Meza and Demerling were close to finding bigger warehouse space with more refrigeration space at the end of July. They have 14 employees now, including a couple of University of Colorado Boulder (paid) student interns.


“The food hub is essentially an intermediary that helps to connect farmers to their community by offering the services of aggregation, distribution, eating and market access,” Meza said. “We take it a step further to really begin building out a framework that advances a new, sustainable, local, equitable and resilient regional food system. By that, we mean to imbue the food economy with values that we really are deeply committed to.”


Meza, born in Mexico City, came to Colorado in 2014 after a stint as an artist in New York City and earning a Masters degree from MIT (Massachusetts Institute of Technology).


“The challenges I faced were huge student loans after graduating and accessing the resources to even start a farm,” Meza said.


Banks wouldn’t give him a small business loan because he didn’t have two years of ownership under his belt.


“There’s not a lot of support to start farming, especially for young people.”


He started controlled-environment grow operation in a small green room in his house, and began growing microgreens, leafy greens and salad mixes. He started selling to a few restaurants and things took off. Meza got investors and landed 35 acres in Bennett, where the farm also has a commercial poultry and egg operation.


“We just want to promote more farming for people of color to be their own farm owners and use our 35 acres cooperatively in an ecosystem of businesses,” Meza said.


Institute leaders said growing a network of people of color entrepreneurs, and business owners is key.


“LEAP is a game-changer in how we ensure our Latino and BIPOC businesses capitalize on their own business investments through the backing, knowledge and investment of a different kind of professional leadership bench and accelerator,” said CEO Joelle Martinez. “We have utilized our strength to create businesses, now it’s time we use that same strength to build stronger economic power.”


“We're more resilient together and it's a humbling experience to understand that I don't have to do everything by myself.
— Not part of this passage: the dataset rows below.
(** * Subnet Coordinator: checkpoints, registry and vote threshold

    A shallow embedding of the hierarchical-consensus actors
    ([chain/consensus/hierarchical/actors/subnet/subnet_state.go], which
    holds the subnet actor state, the SCA actor, the SCA state and the
    checkpoint schema) and of [chain/types/blockmsg.go].

    Conventions of the embedding:
    - Go [error] results are values of [result]; actor methods that may
      [rt.Abortf] are computations in [Exec], whose [Abort] carries the
      exit code.  The host discards the state of an aborted call; [invoke]
      makes that explicit.
    - HAMTs and AMTs kept in the blockstore are represented by the finite
      map they denote ([gmap]); the blockstore itself is the host's and is
      taken not to fail.
    - [big.Int] token amounts and [abi.ChainEpoch] are [Z]; [uint64]
      counters are [Z] with the wrap-around written out. *)

From Stdlib Require Import ZArith String List Lia Bool.
From Stdlib Require Import Strings.Byte.
From Stdlib Require Import Floats.SpecFloat.
From stdpp Require Import base option gmap strings list.

Local Open Scope Z_scope.

(** ** Go results and actor computations *)

Definition error := string.

Inductive result (A : Type) : Type :=
| Ok (a : A)
| Err (e : error).
Arguments Ok {A} a.
Arguments Err {A} e.

#[export] Instance result_ret : MRet result := fun A a => Ok a.
#[export] Instance result_bind : MBind result :=
  fun A B f m => match m with Ok a => f a | Err e => Err e end.

(** Exit codes of [go-state-types/exitcode] that the actors use. *)
Inductive ExitCode : Type :=
| ExitOk
| SysErrForbidden
| ErrIllegalArgument
| ErrForbidden
| ErrIllegalState.

#[export] Instance ExitCode_eq_dec : EqDecision ExitCode.
Proof. solve_decision. Defined.

Definition IsSuccess (c : ExitCode) : bool :=
  match c with ExitOk => true | _ => false end.

Inductive Exec (A : Type) : Type :=
| Done (a : A)
| Abort (code : ExitCode).
Arguments Done {A} a.
Arguments Abort {A} code.

#[export] Instance Exec_ret : MRet Exec := fun A a => Done a.
#[export] Instance Exec_bind : MBind Exec :=
  fun A B f m => match m with Done a => f a | Abort c => Abort c end.

(** [builtin.RequireNoErr(rt, err, code, ...)] *)
Definition RequireNoErr {A} (r : result A) (code : ExitCode) : Exec A :=
  match r with Ok a => Done a | Err _ => Abort code end.

(** ** Basic types *)

Definition bytes := list Byte.byte.
#[export] Instance byte_eq_dec : EqDecision Byte.byte := Byte.byte_eq_dec.
Definition Address := string.
(** [type SubnetID string] *)
Definition SubnetID := string.
Definition TokenAmount := Z.
Definition ChainEpoch := Z.
(** [cid.Cid] is [struct{ str string }]; [cid.Undef] is the empty one. *)
Module cid.
Definition Cid := string.
Definition Undef : Cid := EmptyString.
End cid.

Definition two64 : Z := 2 ^ 64.
(** [uint64] increment. *)
Definition u64_succ (n : Z) : Z := (n + 1) mod two64.
(** [abi.ChainEpoch(x)] for [x : uint64]: reinterpretation as [int64]. *)
Definition u64_to_i64 (n : Z) : Z := if n <? 2 ^ 63 then n else n - two64.

(** ** Checkpoint schema (package [schema]) *)

Module Schema.

Record LinkPrototype := {
  Version : Z;
  Codec : Z;
  MhType : Z;
  MhLength : Z
}.

(** multicodec.DagCbor = 0x71, multicodec.Sha2_256 = 0x12 *)
Definition Linkproto : LinkPrototype :=
  {| Version := 1; Codec := 0x71; MhType := 0x12; MhLength := 16 |}.

Record ChildCheck := {
  cc_Source : string;
  cc_Check : cid.Cid
}.

(** [type MsgTreeList struct{}] *)
Definition MsgTreeList := unit.

Record CheckData := {
  Source : string;
  TipSet : bytes;
  Epoch : Z;
  PrevCheckpoint : cid.Cid;
  Childs : list ChildCheck;
  XShardMsg : option MsgTreeList
}.

Record Checkpoint := {
  Data : CheckData;
  Signature : bytes
}.

#[export] Instance ChildCheck_eq_dec : EqDecision ChildCheck.
Proof. solve_decision. Defined.
#[export] Instance CheckData_eq_dec : EqDecision CheckData.
Proof. solve_decision. Defined.
#[export] Instance Checkpoint_eq_dec : EqDecision Checkpoint.
Proof. solve_decision. Defined.

(** The link system of go-ipld-prime: [ComputeLink] encodes the node it
    is given with the codec of the prototype and hashes the bytes.  The
    node handed over by [Cid] is the bindnode view of a Go value, so the
    computation is a function of the prototype and of that value. *)
Class LinkSystem := {
  ComputeLink : LinkPrototype -> Checkpoint -> result cid.Cid
}.

Section WithLinkSystem.
Context `{LinkSystem}.

(** [func (c *Checkpoint) Cid() (cid.Cid, error)] *)
Definition Cid (c : Checkpoint) : result cid.Cid :=
  let ch := {| Data := Data c; Signature := [] |} in
  match ComputeLink Linkproto ch with
  | Err e => Err e
  | Ok lnk => Ok lnk
  end.

(** [func (c *Checkpoint) Equals(ch *Checkpoint) (bool, error)] *)
Definition Equals (c ch : Checkpoint) : result bool :=
  match Cid c with
  | Err e => Err e
  | Ok c1 =>
      match Cid ch with
      | Err e => Err e
      | Ok c2 => Ok (bool_decide (c1 = c2))
      end
  end.

End WithLinkSystem.

(** [func (c *Checkpoint) hasChild(child ChildCheck) int], on the list
    of children; the index is returned as an integer, -1 when absent. *)
Fixpoint hasChild_from (i : Z) (childs : list ChildCheck) (child : ChildCheck) : Z :=
  match childs with
  | [] => -1
  | ch :: rest =>
      if String.eqb (cc_Source ch) (cc_Source child) then i
      else hasChild_from (i + 1) rest child
  end.

Definition hasChild (c : Checkpoint) (child : ChildCheck) : Z :=
  hasChild_from 0 (Childs (Data c)) child.

Definition set_Childs (c : Checkpoint) (l : list ChildCheck) : Checkpoint :=
  {| Data := {| Source := Source (Data c);
                TipSet := TipSet (Data c);
                Epoch := Epoch (Data c);
                PrevCheckpoint := PrevCheckpoint (Data c);
                Childs := l;
                XShardMsg := XShardMsg (Data c) |};
     Signature := Signature c |}.

(** One iteration of the loop of [AddChildChecks]. *)
Definition addChildCheck (c : Checkpoint) (ch : ChildCheck) : Checkpoint :=
  let ind := hasChild c ch in
  let c1 :=
    if 0 <=? ind
    then set_Childs c (<[Z.to_nat ind := ch]> (Childs (Data c)))
    else c in
  set_Childs c1 (Childs (Data c1) ++ [ch]).

(** [func (c *Checkpoint) AddChildChecks(childs []ChildCheck)] *)
Definition AddChildChecks (c : Checkpoint) (childs : list ChildCheck) : Checkpoint :=
  fold_left addChildCheck childs c.

(** The checks recorded under one source, in order. *)
Definition checks_of (src : string) (l : list ChildCheck) : list cid.Cid :=
  map cc_Check (List.filter (fun ch => String.eqb (cc_Source ch) src) l).

(** An entry whose source is not the one of [ch]. *)
Definition other_source (ch x : ChildCheck) : Prop := cc_Source x <> cc_Source ch.

Definition set_Signature (c : Checkpoint) (sig : bytes) : Checkpoint :=
  {| Data := Data c; Signature := sig |}.

(** [func NewRawCheckpoint(source, epoch, prev, xmsgs) *Checkpoint]; the
    fields left out of the Go literal are nil. *)
Definition NewRawCheckpoint (source : SubnetID) (epoch : ChainEpoch)
    (prev : cid.Cid) (xmsgs : option MsgTreeList) : Checkpoint :=
  {| Data := {| Source := source;
                TipSet := [];
                Epoch := epoch;
                PrevCheckpoint := prev;
                Childs := [];
                XShardMsg := xmsgs |};
     Signature := [] |}.

End Schema.

(** ** Subnet actor state (package [subnet]) *)

Module Subnet.

Inductive ConsensusType := Delegated | PoW.

Inductive Status := Instantiated | Active | Inactive | Terminating | Killed.

Record CheckVotes := {
  cv_Miners : list Address
}.

Record SubnetState := {
  Name : string;
  ParentID : SubnetID;
  Consensus : ConsensusType;
  MinMinerStake : TokenAmount;
  Miners : list Address;
  TotalStake : TokenAmount;
  Stake : gmap Address TokenAmount;
  Status_ : Status;
  Genesis : bytes;
  CheckPeriod : ChainEpoch;
  Checkpoints : gmap Z Schema.Checkpoint;
  WindowChecks : gmap cid.Cid CheckVotes
}.

(** Go's [float32] is IEEE 754 binary32: 24 bits of precision, infinities
    at exponent 128. *)
Definition prec32 : Z := 24.
Definition emax32 : Z := 128.

(** [float32(n)] for an integer [n]: rounded to nearest, ties to even. *)
Definition float32_of_int (n : Z) : spec_float :=
  binary_normalize prec32 emax32 n 0 false.

Definition float32_div (x y : spec_float) : spec_float :=
  SFdiv prec32 emax32 x y.

(** [x >= y] on floats: false as soon as one side is NaN. *)
Definition float32_ge (x y : spec_float) : bool := SFleb y x.

(** [SignatureThreshold = float32(0.66)]: the binary32 number nearest to
    66/100, that is 11072963 * 2^-24. *)
Definition SignatureThreshold : spec_float :=
  S754_finite false 11072963 (-24).

(** [len(s)] *)
Definition len {A} (l : list A) : Z := Z.of_nat (length l).

(** [func (st SubnetState) majorityVote(wch *CheckVotes) bool] *)
Definition majorityVote (st : SubnetState) (wch : CheckVotes) : bool :=
  float32_ge
    (float32_div (float32_of_int (len (cv_Miners wch)))
                 (float32_of_int (len (Miners st))))
    SignatureThreshold.

(** The test as a function of the two lengths. *)
Definition majority (voters miners : Z) : bool :=
  float32_ge (float32_div (float32_of_int voters) (float32_of_int miners))
             SignatureThreshold.

(** The location after one more bit has been shifted out. *)
Definition loc_shift (q : Z) (l : location) : location :=
  loc_of_shr_record
    {| shr_m := q / 2; shr_r := Z.odd q;
       shr_s := match l with loc_Exact => false | _ => true end |}.

(** [func hasMiner(addr address.Address, miners []address.Address) bool] *)
Fixpoint hasMiner (addr : Address) (miners : list Address) : bool :=
  match miners with
  | [] => false
  | a :: rest => if String.eqb a addr then true else hasMiner addr rest
  end.

End Subnet.

(** ** The actor runtime, as far as the SCA uses it *)

Inductive ActorCode :=
| SystemActorCode
| AccountActorCodeID
| SubnetActorCodeID
| OtherActorCode.

#[export] Instance ActorCode_eq_dec : EqDecision ActorCode.
Proof. solve_decision. Defined.

(** What a call sees of [runtime.Runtime].  [SendResult] is the exit
    code the host gives back for a plain transfer ([builtin.MethodSend])
    of an amount to an address. *)
Record Runtime := {
  Caller : Address;
  CallerCode : ActorCode;
  ValueReceived : TokenAmount;
  CurrentBalance : TokenAmount;
  CurrEpoch : ChainEpoch;
  SendResult : Address -> TokenAmount -> ExitCode
}.

(** [rt.ValidateImmediateCallerType(code)]: the host aborts the call
    with [SysErrForbidden] when the caller is of another type. *)
Definition ValidateImmediateCallerType (rt : Runtime) (code : ActorCode) : Exec unit :=
  if bool_decide (CallerCode rt = code) then Done tt else Abort SysErrForbidden.

(** A transfer issued with [rt.Send(to, builtin.MethodSend, nil, value, _)]. *)
Record SendMsg := {
  send_To : Address;
  send_Value : TokenAmount
}.

(** ** Subnet coordinator actor (package [sca]) *)

Module SCA.
Import Schema.

(** [DefaultCheckpointPeriod], [MinCheckpointPeriod], [MaxNonce], [MinSubnetStake] *)
Definition DefaultCheckpointPeriod : ChainEpoch := 10.
Definition MinCheckpointPeriod : ChainEpoch := 10.
(** [^uint64(0)] *)
Definition MaxNonce : Z := Z.lnot 0 mod two64.
Definition MinSubnetStake : TokenAmount := 10 ^ 18.

Inductive Status := Active | Inactive | Killed.

#[export] Instance Status_eq_dec : EqDecision Status.
Proof. solve_decision. Defined.

(** Modelled from the spec: the cross-message of a top-down transfer,
    whose Go type is declared in a file that is missing.  Section 4.3 (Fund):
    it carries the funded amount, is addressed to the caller in the child,
    and section 4.2 gives it the nonce of the subnet at the time. *)
Record CrossMsg := {
  msg_To : Address;
  msg_Subnet : SubnetID;
  msg_Value : TokenAmount;
  msg_Nonce : Z
}.

(** Modelled from the spec: [CrossMsgMeta = { from, to, msgs_cid, nonce,
    value }] (section 3); the file that declares the Go type is missing. *)
Record CrossMsgMeta := {
  From : string;
  To : string;
  MsgsCid : cid.Cid;
  mm_Nonce : Z;
  mm_Value : TokenAmount
}.

(** Modelled from the spec: the registry entry [Subnet] (section 3); the
    file that declares the Go type is missing.  The fields are
    those [registerSubnet] initialises, plus the [nonce] of section 3.
    [TopDownMsgs] is the AMT of top-down messages, indexed by nonce. *)
Record Subnet := {
  ID : SubnetID;
  ParentID : SubnetID;
  Stake : TokenAmount;
  TopDownMsgs : gmap Z CrossMsg;
  Nonce_ : Z;
  CircSupply : TokenAmount;
  Status_ : Status;
  PrevCheckpoint_ : Checkpoint
}.

Record SCAState := {
  NetworkName : SubnetID;
  TotalSubnets : Z;
  MinStake : TokenAmount;
  Subnets : gmap SubnetID Subnet;
  CheckPeriod : ChainEpoch;
  Checkpoints : gmap Z Checkpoint;
  CheckMsgsRegistry : gmap cid.Cid (list CrossMsgMeta);
  Nonce : Z;
  BottomUpNonce : Z;
  BottomUpMsgsMeta : gmap Z CrossMsgMeta;
  AppliedBottomUpNonce : Z;
  AppliedTopDownNonce : Z
}.

Record ConstructorParams := {
  cp_NetworkName : string;
  cp_CheckpointPeriod : Z
}.

Record SubnetIDParam := {
  sp_ID : string
}.

Record CheckpointParams := {
  chp_Checkpoint : bytes
}.

(** [func ConstructSCAState(store adt.Store, params *ConstructorParams)];
    the four empty maps and arrays are the ones stored in the blockstore. *)
Definition ConstructSCAState (params : ConstructorParams) : result SCAState :=
  let nn : SubnetID := cp_NetworkName params in
  let period := u64_to_i64 (cp_CheckpointPeriod params) in
  let period := if period <? MinCheckpointPeriod then DefaultCheckpointPeriod else period in
  Ok {| NetworkName := nn;
        TotalSubnets := 0;
        MinStake := MinSubnetStake;
        Subnets := ∅;
        CheckPeriod := period;
        Checkpoints := ∅;
        CheckMsgsRegistry := ∅;
        Nonce := 0;
        BottomUpNonce := 0;
        BottomUpMsgsMeta := ∅;
        AppliedBottomUpNonce := MaxNonce;
        AppliedTopDownNonce := 0 |}.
There are people out there in community to help us do this,” Meza said.


The Institute cites statistics like: “Latino business-owners are the fastest-growing demographic of entrepreneurs in the U.S., yet only 6% have expanded beyond sole-person firms.


“They are also less likely than White entrepreneurs to have professional mentorship, depending instead on their family and social networks for business advice.”


Meza hopes to use that advice to open the Hub’s first brick-and-mortar store in North Denver, and expand the distribution network.


“We hope to solidify a farm-to-institution distribution model that allows us to supply hospitals, schools, correctional facilities, community organizations, food pantries, food banks, with as much local food as possible from farmers,” he said. “A local food supply chain that’s built on the values of cooperation, rights, sustainability, reciprocity – a kind of economy of collaboration.”


LLI is partnering with the New Community Transformation Fund, “a BIPOC and women-led investment fund, to provide equity investments and support the capital readiness of LEAP entrepreneurs,” according to a release. “The Colorado Trust, W.K. Kellogg Foundation, U.S. Bank, Gates Family Foundation, Kenneth King Foundation, Xcel Energy Foundation and Molson Coors have each made early financial commitments.”